Abstract
Parkinson’s disease (PD) and L-DOPA-induced dyskinesia, a major complication of treatment of PD, are associated with molecular and functional alterations occurring into the medium spiny neurons (MSNs) of the dorsal striatum, a key areas involved in the control of motor activity. MSNs are regulated by several neurotransmitter systems including dopamine, glutamate and adenosine via activation of distinct receptors. Increasing evidence suggest that interactions among systems are mediated by different mechanisms including the formation of receptor heterodimers. The current view of G protein-coupled receptors organization, in fact, assumes that they do not work as monomeric units, but are part of heterodimeric complexes or of high order heteromers, where other receptors and ancillary proteins are coclustered.
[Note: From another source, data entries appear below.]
(** X10. Every event that a run hands to a notifier is a change: its old
    and new supplies are set and differ, the new one is a supply observed
    during the run, the old one is the supply recorded at the start or one
    observed during the run, and it carries one or two reasons. Only
    configured notifiers are called. *)
Theorem delivered_events_are_changes (client : Client)
    (notifiers : list Notifier) (ticks : nat) (s : State) (delta : History)
    (i : nat) (ev : notify.SupplyChangeEvent) :
  hist (run client notifiers ticks s) = hist s ++ delta ->
  In (i, ev) (deliveries delta) ->
  (i < length notifiers)%nat
  /\ exists previous supply,
       notify.OldTotalSupply ev = Some previous
       /\ notify.NewTotalSupply ev = Some supply
       /\ supply <> previous
       /\ In supply (observations delta)
       /\ (lastTotalSupply (self s) = Some previous
           \/ In previous (observations delta))
       /\ notify.TriggerReasons ev <> []
       /\ (length (notify.TriggerReasons ev) <= 2)%nat.
Proof.
  intros Hhist Hin.
  destruct (run_Advance client notifiers ticks s) as (delta' & Hh & Hev & _).
  rewrite Hh in Hhist. apply app_inv_head in Hhist. subst delta'.
  apply In_deliveries_deliveredTo in Hin.
  specialize (Hev i).
  apply (in_map summary) in Hin. rewrite Hev in Hin.
  destruct (Nat.ltb_spec i (length notifiers)) as [Hi | _]; [| contradiction].
  split; [exact Hi |].
  apply replay_items in Hin. exact Hin.
Qed.







(** ** More on building the service *)

Lemma parseBigInt_good (v : string) :
  (v <> EmptyString -> BigInt.SetString10 v <> None) ->
  exists target, parseBigInt v = inl target.
Proof.
  intros Hgood. unfold parseBigInt.
  destruct (String.eqb_spec v EmptyString) as [_ | Hgiven]; [eauto |].
  destruct (BigInt.SetString10 v) as [value |]; [eauto |].
  now destruct (Hgood Hgiven).
Qed.
(** A code unit that the [i] flag takes for a small letter is that letter
    in lower case. *)
Lemma eqb_lower p c :
  isLowerAZ p = true -> eqb_cu true p c = true -> toLower c = p.
Proof.
  assert (H : forallb (fun p => forallb (fun c =>
                implb (isLowerAZ p && eqb_cu true p c)
                  (Ascii.eqb (toLower c) p)) allUnits) allUnits = true)
    by (vm_compute; reflexivity).
  rewrite forallb_forall in H. specialize (H p (all_units p)).
  rewrite forallb_forall in H. specialize (H c (all_units c)).
  intros Hp Hc. rewrite Hp, Hc in H. by apply Ascii.eqb_eq.
Qed.

Lemma spells_lower s cs :
  Forall (fun p => isLowerAZ p = true) (list_ascii_of_string s) ->
  spells s cs -> map toLower cs = list_ascii_of_string s.
Proof.
  unfold spells. generalize (list_ascii_of_string s) as ps. intros ps Hps H.
  induction H as [| p c ps cs Hpc _ IH]; [reflexivity |].
  inversion Hps as [| ? ? Hp Hps']; subst. cbn [map].
  by rewrite (eqb_lower _ _ Hp Hpc), IH.
Qed.

Lemma unit_letters u :
  u ∈ unitNames -> Forall (fun p => isLowerAZ p = true) (list_ascii_of_string u).
Proof. intros Hu. each_unit Hu; repeat constructor. Qed.

Lemma space_lower c : isSpace c = true -> toLower c = c.
Proof.
  destruct c as [[] [] [] [] [] [] [] []]; intros H;
    try (vm_compute in H; discriminate H); reflexivity.
Qed.

Lemma blank_lower_id ws : blank ws -> map toLower ws = ws.
Proof.
  induction 1 as [| c ws Hc _ IH]; [reflexivity |].
  cbn [map]. by rewrite (space_lower _ Hc), IH.
Qed.

Lemma digits_lower_id ds :
  Forall (fun c => isDigit c = true) ds -> map toLower ds = ds.
Proof.
  induction 1 as [| c ds Hc _ IH]; [reflexivity |].
  cbn [map]. by rewrite (digit_toLower _ Hc), IH.
Qed.

(** The phrase that the "in" pattern selects, as the resolver reads it. *)
Lemma inShape_normal e ds u :
  u ∈ unitNames -> inShape e ds u ->
  exists ws1 ws2,
    gap ws1 /\ gap ws2 /\ numeral ds
    /\ trim (toLowerCase (string_of_list_ascii e))
       = string_of_list_ascii
           (list_ascii_of_string "in" ++ ws1 ++ ds ++ ws2
            ++ list_ascii_of_string u).
Proof.
  intros Hu (cin & ws1 & ws2 & cu & -> & Hin & Hg1 & Hds & Hg2 & Hcu).
  exists ws1, ws2. do 3 (split; [done |]).
  unfold toLowerCase. rewrite list_ascii_of_string_of_list_ascii, !map_app.
  rewrite (spells_lower "in" cin ltac:(repeat constructor) Hin).
  rewrite (spells_lower u cu (unit_letters u Hu) Hcu).
  rewrite (blank_lower_id ws1) by apply Hg1.
  rewrite (blank_lower_id ws2) by apply Hg2.
  rewrite (digits_lower_id ds) by apply Hds.
  apply trim_id.
  - intros c [= <-]. reflexivity.
  - rewrite !rev_app_distr.
    each_unit Hu; intros c [= <-]; reflexivity.
Qed.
This organization implies that the pharmacological and signalling properties of these receptors may depend on the molecular composition of the receptor heteromers where they are clustered and may be differentially modulated in physiological or pathological conditions.
Here, we provide an overview of the functional implications of physical interactions among dopamine, glutamate and adenosine receptors, their relevance for striatal MSNs activity and their involvement in the physiopathology of PD and dyskinesia.
Keywords: Dopamine receptors, dyskinesia, glutamate, G protein-coupled receptors, L-DOPA, receptor hererodimerization, Parkinson’s disease.